* **WHAT THE TASK REQUIRES**
Only the number is wanted: state how many lines of the data below contain the word "toStartOfHour".

* **RECORDS PROVIDED**
Definition filter_cond (convert : string -> res (string * list sqlArg)) (filter : string)
  : res (list cond) :=
  if (filter =? "")%string then Ok []
  else
    let? (celWhere, celArgs) := convert filter in
    if (celWhere =? "")%string then Ok []
    else Ok [(replace_params 0 (length celArgs) celWhere, map QVal celArgs)].

Definition search_cond (search : string) : list cond :=
  if (search =? "")%string then []
  else match Fields search with
       | [] => []
       | terms => [("multiSearchAnyCaseInsensitive(summary, ?) > 0", [QStrings terms])]
       end.

(** Rows after a position, in the order of the query. *)
Definition cursor_cond (tie_column : string) (t : time) (tie : string) : cond :=
  ("(toStartOfHour(timestamp) < toStartOfHour(?) OR (toStartOfHour(timestamp) = toStartOfHour(?) AND timestamp < ?) OR (timestamp = ? AND "
     +:+ tie_column +:+ " < ?))",
   [qtime t; qtime t; qtime t; qtime t; qstr tie]).

(** [if len(conditions) > 0 { query += " WHERE " + strings.Join(conditions, " AND ") }] *)
Definition where_clause (cs : list cond) : string :=
  match cs with
  | [] => ""
  | _ => " WHERE " +:+ String.concat " AND " (map fst cs)
  end.
Definition cond_args (cs : list cond) : list qarg := List.concat (map snd cs).

(* ------------------------------------------------------------------ *)
(** ** Cursors *)

Definition cursorTTL : Z := Hour.

Record cursorData := {
  c_Timestamp : time; c_Key : string (* audit ID or activity name *);
  QueryHash : string; IssuedAt : time }.

(** base64 and JSON of the standard library, SHA-256 (its first 16 bytes), and
    the fields read from stored JSON documents. *)
Class CursorLib := {
  b64_encode : string -> string;
  b64_decode : string -> error + string;
  sha256_16 : string -> string;
  json_marshal_cursor : cursorData -> string          (* "" when it fails *);
  json_unmarshal_cursor : string -> error + cursorData;
  json_marshal_acursor : cursorData -> string;
  json_unmarshal_acursor : string -> error + cursorData;
  json_activity_meta : string -> error + (string * string) (* name, creationTimestamp *) }.

Section Cursors.
Context `{CursorLib}.

Definition hashQueryParams (spec : AuditLogQuerySpec) : string :=
  b64_encode (sha256_16 (aq_StartTime spec +:+ "|" +:+ aq_EndTime spec +:+ "|"
    +:+ aq_Filter spec +:+ "|" +:+ pretty (aq_Limit spec))).

Definition encodeCursor (now timestamp : time) (auditID : string) (spec : AuditLogQuerySpec) : string :=
  b64_encode (json_marshal_cursor
    {| c_Timestamp := timestamp; c_Key := auditID; QueryHash := hashQueryParams spec; IssuedAt := now |}).

(** The age in an error message is rounded; its text is not modelled. *)
Definition cursor_expired (text : string) : error := Errorf [PStr text].

Definition decodeCursor (now : time) (cursor : string) (spec : AuditLogQuerySpec) : res (time * string) :=
  let? decoded := wrap_err (of_sum (b64_decode cursor))
                    (fun e => Errorf [PStr "cannot decode pagination cursor: "; PWrap e]) in
  let invalid := Errorf [PStr "cursor format is invalid. Start a new query"] in
  let? data := wrap_err (of_sum (json_unmarshal_cursor decoded)) (fun _ => invalid) in
  if negb (QueryHash data =? hashQueryParams spec)%string then
    Err (Errorf [PStr "cannot use cursor because query parameters changed. Start a new query without the continueAfter parameter"])
  else if IsZero (IssuedAt data) then Err invalid
  else if (cursorTTL <? now - IssuedAt data)%Z then Err (cursor_expired "cursor expired")
  else Ok (c_Timestamp data, c_Key data).

Definition ValidateCursor (now : time) (cursor : string) (spec : AuditLogQuerySpec) : res unit :=
  let? _ := decodeCursor now cursor spec in Ok tt.

Definition hashActivityQueryParams (spec : ActivityQuerySpec) : string :=
  b64_encode (sha256_16 (StartTime spec +:+ "|" +:+ EndTime spec +:+ "|" +:+ Filter spec +:+ "|"
    +:+ Search spec +:+ "|" +:+ pretty (Limit spec))).

(** An unreadable document gives no token; an unreadable time the zero time. *)
Definition encodeActivityCursor (now : time) (lastActivityJSON : string) (spec : ActivityQuerySpec) : string :=
  match json_activity_meta lastActivityJSON with
  | inl _ => ""
  | inr (name, creationTimestamp) =>
      b64_encode (json_marshal_acursor
        {| c_Timestamp := default 0%Z (Parse_RFC3339 creationTimestamp); c_Key := name;
           QueryHash := hashActivityQueryParams spec; IssuedAt := now |})
  end.

Definition decodeActivityCursor (now : time) (cursor : string) (spec : ActivityQuerySpec)
  : res (time * string) :=
  let invalid := Errorf [PStr "the continue token is invalid. Remove the continue parameter to start a new query"] in
  let? decoded := wrap_err (of_sum (b64_decode cursor)) (fun _ => invalid) in
  let? data := wrap_err (of_sum (json_unmarshal_acursor decoded)) (fun _ => invalid) in
  if (c_Key data =? "")%string then Err invalid
  else if negb (QueryHash data =? hashActivityQueryParams spec)%string then
    Err (Errorf [PStr "query parameters changed since the continue token was issued. Remove the continue parameter and use consistent query parameters when paginating"])
  else if (cursorTTL <? now - IssuedAt data)%Z then Err (cursor_expired "the continue token expired")
  else Ok (c_Timestamp data, c_Key data).
End Cursors.

(* ------------------------------------------------------------------ *)
(** ** Query texts *)

Definition hasUserFilter (filter : string) : bool :=
  if (filter =? "")%string then false
  else (Contains filter "user.username" || Contains filter "user.groups" || Contains filter "user.uid"
        || (Contains filter "user" && (Contains filter "==" || Contains filter "!=")))%bool.

Definition audit_order (scope : ScopeContext) (filter : string) : string :=
  " ORDER BY toStartOfHour(timestamp) DESC, timestamp DESC, " +:+
  (if (sc_Type scope =? "platform")%string then
     (if hasUserFilter filter then "user DESC, api_group DESC, resource DESC, audit_id DESC"
      else "api_group DESC, resource DESC, audit_id DESC")
   else if (sc_Type scope =? TenantTypeUser)%string
   then "user_uid DESC, api_group DESC, resource DESC, audit_id DESC"
   else "scope_type DESC, scope_name DESC, user DESC, audit_id DESC").

Definition activity_order : string :=
  " ORDER BY toStartOfHour(timestamp) DESC, timestamp DESC, activity_name DESC".

(** [int32] arithmetic: [limit+1] wraps. *)
Definition limit_clause (limit : Z) : string := " LIMIT " +:+ pretty (wrap32 (limit + 1)).

(** [fields.go]: facet columns. *)
Definition auditLogFacetColumnMapping : list (string * string) := [
  ("verb", "verb"); ("user.username", "user"); ("user.uid", "user_uid");
  ("responseStatus.code", "status_code"); ("objectRef.namespace", "namespace");
  ("objectRef.resource", "resource"); ("objectRef.apiGroup", "api_group")].

Definition activityFacetColumnMapping : list (string * string) := [
  ("spec.actor.name", "actor_name"); ("spec.actor.type", "actor_type");
  ("spec.resource.apiGroup", "api_group"); ("spec.resource.kind", "resource_kind");
  ("spec.resource.namespace", "resource_namespace"); ("spec.changeSource", "change_source");
  ("spec.source.planeType", "source_plane_type"); ("spec.source.cluster", "source_cluster");
  ("spec.source.region", "source_region"); ("spec.source.city", "source_city")].

Definition eventFacetColumnMapping : list (string * string) := [
  ("regarding.kind", "regarding_kind"); ("regarding.namespace", "regarding_namespace");
  ("related.kind", "related_kind"); ("related.namespace", "related_namespace");
  ("reason", "reason"); ("type", "type"); ("source.component", "source_component");
  ("namespace", "namespace"); ("sourcePlaneType", "source_plane_type");
  ("sourceCluster", "source_cluster"); ("sourceRegion", "source_region"); ("sourceCity", "source_city")].

Definition facet_column (table : list (string * string)) (what field : string) : res string :=
  match assoc table field with
  | Some col => Ok col
  | None => Err (Errorf [PStr "unsupported "; PStr what; PStr " facet field: "; PStr field])
  end.
Definition GetAuditLogFacetColumn := facet_column auditLogFacetColumnMapping "audit log".
Definition GetActivityFacetColumn := facet_column activityFacetColumnMapping "activity".
Definition GetEventFacetColumn := facet_column eventFacetColumnMapping "event".

Record FacetFieldSpec := { ff_Field : string; ff_Limit : Z }.
Record FacetQuerySpec := { fq_StartTime : string; fq_EndTime : string; fq_Filter : string;
                           fq_Facets : list FacetFieldSpec }.

Definition facet_limit (limit : Z) : Z :=
  let limit := if (limit <=? 0)%Z then 20%Z else limit in
  if (100 <? limit)%Z then 100%Z else limit.

Section Build.
Context `{FilterLib} `{CursorLib} (config : ClickHouseConfig).
(** Searching past bytes the pattern does not start with. *)
Lemma Index_skip (f v : string) (c : ascii) (p : string) :
  has_byte c f = false -> Index (f +:+ v) (String c p) = (fun n => String.length f + n)%nat <$> Index v (String c p).
Proof.
  induction f as [|a f IH]; cbn [has_byte].
  - intros _. cbn. by destruct (Index v (String c p)).
  - intros (Ha & Hf)%orb_false_iff. change (String a f +:+ v) with (String a (f +:+ v)).
    cbn [Index HasPrefix]. rewrite Ascii.eqb_sym in Ha. rewrite Ha. cbn [andb]. rewrite IH by done.
    by destruct (Index v (String c p)).
Qed.

Lemma rev_string_app (s acc : string) : rev_string s acc = rev_string s "" +:+ acc.
Proof.
  revert acc. induction s as [|a s IH]; intros acc; [done|]. cbn [rev_string].
  rewrite IH, (IH (String a "")), append_assoc. done.
Qed.
Lemma rev_append (s t : string) : rev_string (s +:+ t) "" = rev_string t "" +:+ rev_string s "".
Proof.
  induction s as [|a s IH]; [by rewrite append_nil_r|].
  change (String a s +:+ t) with (String a (s +:+ t)). cbn [rev_string].
  by rewrite rev_string_app, IH, append_assoc, <- (rev_string_app s (String a "")).
Qed.
Lemma rev_rev (s : string) : rev_string (rev_string s "") "" = s.
Proof.
  induction s as [|a s IH]; [done|]. cbn [rev_string]. rewrite (rev_string_app s (String a "")), rev_append, IH. done.
Qed.
Lemma rev_length (s : string) : String.length (rev_string s "") = String.length s.
Proof.
  induction s as [|a s IH]; [done|]. cbn [rev_string]. rewrite rev_string_app, length_append, IH. cbn. lia.
Qed.
(** The loop shared, line for line, by [processAuditLogs] and [processEvents],
    which differ in the fetch, the evaluation and the texts; [None] when the
    fuel runs out.  The progress and the rate limiter are returned. *)
Fixpoint process_loop {B} (what : string) (fetch : string -> M W (res (list B * string)))
    (evaluate : time -> list B -> res (list Activity)) (publisher : Publisher) (opts : Options)
    (fuel : nat) (cursor : string) (batchNum : Z) (progress : Progress) (rateLimiter : option limiter)
  : M W (option (res (Progress * option limiter))) :=
  match fuel with
  | O => ret None
  | S fuel' =>
      let! cancelled := lift ctx_done in
      match cancelled with
      | Some e => ret (Some (Err e))
      | None =>
          let batchNum := wrap32 (batchNum + 1) in
          let progress := at_batch progress batchNum in
          let fails verb e := ret (Some (Err (Errorf [PStr "failed to "; PStr verb; PStr (pretty batchNum);
                                                      PStr ": "; PWrap e]))) in
          let! fetched := fetch cursor in
          match fetched with
          | Panic w => ret (Some (Panic w))
          | Err e => fails ("fetch " +:+ what +:+ " batch ") e
          | Ok ([], _) => ret (Some (Ok (progress, rateLimiter)))
          | Ok (batch, nextCursor) =>
              let! now := lift time_Now in
              match evaluate now batch with
              | Panic w => ret (Some (Panic w))
              | Err e => fails ("evaluate " +:+ what +:+ " batch ") e
              | Ok activities =>
                  let! published :=
                    (if (negb (DryRun opts) && negb (bool_decide (activities = [])))%bool
                     then PublishActivities publisher activities else ret None) in
                  match published with
                  | Some e => fails "publish activities for batch " e
                  | None =>
                      let progress := count_batch progress (length batch) (length activities) in
                      let! _ := report progress in
                      let! waited :=
                        match rateLimiter with
                        | None => ret (Ok None)
                        | Some rl =>
                            let! r := Wait rl (Z.of_nat (length batch)) in
                            ret (let? rl' := r in Ok (Some rl'))
                        end in
                      match waited with
                      | Panic w => ret (Some (Panic w))
                      | Err e => ret (Some (Err e))
                      | Ok rateLimiter =>
                          if (nextCursor =? "")%string then ret (Some (Ok (progress, rateLimiter)))
                          else process_loop what fetch evaluate publisher opts fuel' nextCursor batchNum
                                 progress rateLimiter
                      end
                  end
              end
          end
      end
  end.

Context (kindResolver : KindResolver) (resourceResolver : string -> string -> error + string).
Context (grow : nat -> nat).

Definition processAuditLogs (c : PolicyCache) (opts : Options) (fuel : nat) (progress : Progress)
    (rateLimiter : option limiter) : M W (option (res (Progress * option limiter))) :=
  process_loop "audit log"
    (fun cursor => fetchAuditLogBatch (o_StartTime opts) (o_EndTime opts) cursor (BatchSize opts))
    (evaluateAuditBatch c (Some kindResolver)) NewPublisher opts fuel "" 0 progress rateLimiter.

Definition processEvents (c : PolicyCache) (opts : Options) (fuel : nat) (progress : Progress)
    (rateLimiter : option limiter) : M W (option (res (Progress * option limiter))) :=
  process_loop "event"
    (fun cursor => fetchEventBatch (o_StartTime opts) (o_EndTime opts) cursor (BatchSize opts))
    (evaluateEventBatch c (Some kindResolver)) NewPublisher opts fuel "" 0 progress rateLimiter.

Definition fetchActivePolicies (policyNames : list string) (matchLabels : gmap string string)
  : M W (res (list ActivityPolicy)) :=
  let! r := lift list_policies in
  match r with
  | inl e => ret (Err (Errorf [PStr "failed to list ActivityPolicy resources: "; PWrap e]))
  | inr items => ret (Ok (select_policies policyNames matchLabels items))
  end.
(* ===== verification/ReindexJob.v ===== *)
(** * cmd/activity/reindex_worker.go: the worker of a ReindexJob

    The [ReindexJob] type of [pkg/apis/activity/v1alpha1/types_reindexjob.go]
    and the worker process that runs one: it marks the job as running, resolves
    its time range and options, runs the reindexer of [Reindex] with progress
    reports, and writes the final phase. *)

From Stdlib Require Import Ascii String.
From stdpp Require Import base numbers list strings gmap pretty.
From Stdlib Require Import ZArith Lia.
From S2P Require Import Prelude GoLib Types TimeUtil CelFilter Query EventStore CelPolicy Activity Dlq EventProc GoSlice PolicyCache AuditProc Reindex.

(** ** types_reindexjob.go *)

Record ReindexTimeRange := { tr_StartTime : string; tr_EndTime : string }.
Record ReindexPolicySelector := { sel_Names : list string; sel_MatchLabels : gmap string string }.
Record ReindexConfig := { rc_BatchSize : Z; rc_RateLimit : Z (* int32 *); rc_DryRun : bool }.
Record ReindexJobSpec := {
  TimeRange : ReindexTimeRange;
  PolicySelector : option ReindexPolicySelector;
  Config : option ReindexConfig;
  TTLSecondsAfterFinished : option Z (* int32 *) }.

Definition ReindexJobPending : string := "Pending".
Definition ReindexJobRunning : string := "Running".
Definition ReindexJobSucceeded : string := "Succeeded".
Definition ReindexJobFailed : string := "Failed".
(** C22: a query request is answered only to an authenticated user whose query
    is valid - times that parse, start before end, a window and a limit within
    the storage's bounds, a current continue token and a filter that compiles -
    and then exactly one call is made to the storage, with the query as given
    and the scope of the user; the answer is the storage's.  Otherwise the
    storage is not asked, and an invalid query is refused with its errors. *)
Theorem query_requests_handled (clock : request_clock) (user : request_user)
    (ab : QueryBackend AuditLogQuerySpec QueryResult) (aq : QueryObject AuditLogQuerySpec StoredEvent)
    (vb : QueryBackend ActivityQuerySpec ActivityQueryResult) (vq : QueryObject ActivityQuerySpec Activity)
    (eb : QueryBackend EventQuerySpec EventQueryResult) (eq : QueryObject EventQuerySpec EventRecord) :
  (let out := auditlog_Create ab clock user aq in
   let spec := q_Spec aq in
   handled "AuditLogQuery" (aq_StartTime spec) (aq_EndTime spec) (at_effective clock)
     (auditlog_valid ab (at_validation clock) (at_cursor clock) spec) user aq
     (run_query ab spec) (fun r => Some (qr_Events r, qr_Continue r)) (fst out) (snd out))
  /\ (let out := activity_Create vb clock user vq in
      let spec := q_Spec vq in
      handled "ActivityQuery" (StartTime spec) (EndTime spec) (at_effective clock)
        (activity_valid vb (at_validation clock) spec) user vq (run_query vb spec)
        (fun r => match decode_activities (Activities r) with inl _ => None | inr l => Some (l, ar_Continue r) end)
        (fst out) (snd out))
  /\ (let out := event_Create eb clock user eq in
      let spec := q_Spec eq in
      handled "EventQuery" (es_StartTime spec) (es_EndTime spec) (at_effective clock)
        (event_valid eb (at_validation clock) (at_cursor clock) spec) user eq
        (run_query eb spec) (fun r => Some (eq_Events r, eq_Continue r)) (fst out) (snd out)).
Proof.
  split; [|split]; apply authorised_handled;
    auto using auditlog_validate_total, auditlog_validate_ok, activity_validate_total, activity_validate_ok,
      event_validate_total, event_validate_ok; try (by eexists); try done.
  intros r s e. destruct (decode_activities (Activities r)); [by eexists|done].
Qed.
End HandlerTheorems.

(* ------------------------------------------------------------------ *)
(** ** Facet requests *)

(** fields.go, [init]: the fields described and the columns are of the same
    names. *)
Definition same_fields {A B} (fields : list (string * A)) (columns : list (string * B)) : bool :=
  forallb (fun f => bool_decide (f ∈ map fst columns)) (map fst fields)
  && forallb (fun f => bool_decide (f ∈ map fst fields)) (map fst columns).
Lemma facet_tables_checked :
  same_fields AuditLogFacetFields auditLogFacetColumnMapping = true
  /\ same_fields ActivityFacetFields activityFacetColumnMapping = true
  /\ same_fields EventFacetFields eventFacetColumnMapping = true.
Proof. repeat split. Qed.

Lemma assoc_in {A} (t : list (string * A)) (k : string) : k ∈ map fst t <-> exists v, assoc t k = Some v.
Proof.
  induction t as [|[k' v] t IH]; simpl; [split; [by intros ?%elem_of_nil|by intros [? ?]]|].
  rewrite elem_of_cons, IH. destruct (String.eqb_spec k k') as [->|Hne]; [split; [by eexists|by left]|].
  split; [intros [?|?]; done|by right].
Qed.

Lemma same_fields_column {A} (fields : list (string * A)) (columns : list (string * string)) what (f : string) :
  same_fields fields columns = true ->
  is_facet_field fields f = true <-> exists col, facet_column columns what f = Ok col.
Proof.
  unfold same_fields, is_facet_field. intros [H1 H2]%andb_prop.
  rewrite forallb_forall in H1, H2. rewrite bool_decide_eq_true.
  transitivity (f ∈ map fst columns).
  { split; intros Hf.
    - by apply (bool_decide_unpack _), Is_true_true, H1, list_elem_of_In.
    - by apply (bool_decide_unpack _), Is_true_true, H2, list_elem_of_In. }
  rewrite assoc_in. unfold facet_column. destruct (assoc columns f); split; intros [? ?]; try done; by eexists.
Qed.

(** What a facet query must satisfy: one to ten facets, each over a field with
    a column, none with a negative limit. *)
Definition valid_facets (column : string -> res string) (facets : list FacetFieldSpec) : Prop :=
  0 < length facets <= 10
  /\ Forall (fun f => (exists col, column (ff_Field f) = Ok col) /\ (0 <= ff_Limit f)%Z) facets.

Section FacetLemmas.
Context (valid : string -> bool) (column : string -> res string) (names : list string).
Context (Hcol : forall f, valid f = true <-> exists col, column f = Ok col) (Hempty : valid "" = false).

Lemma facet_errors_ok (i : Z) (f : FacetFieldSpec) :
  facet_errors valid names i f = [] <-> (exists col, column (ff_Field f) = Ok col) /\ (0 <= ff_Limit f)%Z.
Proof using Hcol Hempty.
  unfold facet_errors. rewrite <- Hcol.
  destruct (String.eqb_spec (ff_Field f) "") as [E|]; [rewrite E, Hempty; split; [done|by intros []]|].
  destruct (valid (ff_Field f)); simpl; [|split; [done|by intros []]].
  destruct (Z.ltb_spec (ff_Limit f) 0); split; try done. intros []; lia.
Qed.

Lemma facets_errors_ok (fs : list FacetFieldSpec) (k : nat) :
  List.concat (imap (fun i f => facet_errors valid names (Z.of_nat (k + i)) f) fs) = []
  <-> Forall (fun f => (exists col, column (ff_Field f) = Ok col) /\ (0 <= ff_Limit f)%Z) fs.
Proof using Hcol Hempty.
  revert k. induction fs as [|f fs IH]; intros k; [done|].
  rewrite imap_cons. cbn [List.concat]. rewrite Forall_cons, <- (facet_errors_ok (Z.of_nat (k + 0)) f).
  rewrite <- (IH (S k)). rewrite (imap_ext _ (fun i f => facet_errors valid names (Z.of_nat (S k + i)) f)).
  2:{ intros i x _. simpl. by rewrite Nat.add_succ_r. }
  split; [by intros [-> ->]%app_eq_nil|by intros [-> ->]].
Qed.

* **SOLUTION**
3